Quando vamos a um retiro como esse, damos várias chances a elas. Quando ouvimos uma palestra do Dharma, a chuva do Dharma rega a semente de plena atenção e ela aparece muito facilmente. Elas nos dão alegria, felicidade e assim por diante.

 

Portanto, um bom praticante quando nota que as sementes da raiva ou do desespero surgem, não as tenta suprimir, mas começa a respirar conscientemente e caminhar conscientemente, gerando energia para a atenção plena se manifestar. Porque a atenção plena é também uma formação mental, uma das boas. Portanto, com a formação mental da atenção plena, podemos reconhecer e abraçar a formação mental da raiva ternamente.

 

Nós não lutamos. Atenção Plena não é lutar ou suprimir a raiva. Atenção Plena é cuidar bem da raiva, abraçar a raiva ternamente como uma mãe segurando o bebê dela. Qualquer bom praticante deveria ser capaz de treinar nós mesmo a fazer: "Olá minha pequena dor, eu sei que você está aí. Eu cuidarei bem de você." E faz caminhada meditativa, meditação sentada, respiração consciente. É uma espécie de canção de ninar para a formação mental da dor.

 

Após ter sido abraçada pela energia da Atenção Plena, a formação mental perderá uma parte de sua força. É como cuidar de um bebê. Sendo abraçado por uma mãe amorosa, ele sofre menos, e pode parar de chorar. Portanto, a formação mental, após ter sido abraçada pela energia da Atenção Plena, descerá novamente para o seu local de origem perdendo apenas um pouco da energia dela.
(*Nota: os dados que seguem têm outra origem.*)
(** * EliteMindset MCP servers: a shallow embedding of [server.ts]

    The repository ships two variants of one Node server:
    - the _simple_ variant (keyword classifier, port 10000, health route);
    - the _richer_ variant (timebox composer, widget asset, port 8000).

    Part I embeds the JavaScript primitives the code relies on (strings as
    sequences of UTF-16 code units, [trim], [includes], the regular
    expression fragment of the two literals, [Number]), Part II the parts
    of Node's HTTP interface the handlers touch, Parts III and IV the two
    variants, Part V what is shared by both, Part VI the properties the
    specification claims, Part VII further properties of the code. *)

From Stdlib Require Import NArith ZArith String Ascii Lia.
From stdpp Require Import gmap list strings.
A qualquer momento que as formações mentais negativas se manifestem, você deve fazer algo. E não é suprimindo e lutando, mas convidando a energia da Atenção Plena, concentração e compreensão a surgirem e cuidarem delas.

 

É como se essa formação mental estive tomando um banho de Atenção Plena, tomando um banho de concentração, antes de descer para a consciência armazenadora. Se soubermos como fazer isso, restauraremos o estado de boa circulação em nossa psique e os sintomas da mente doente desaparecerão após algumas semanas. Portanto, o nono exercício é se tornar consciente de qualquer formação mental que se manifeste da consciência armazenadora para a consciência mental incluindo as negativas.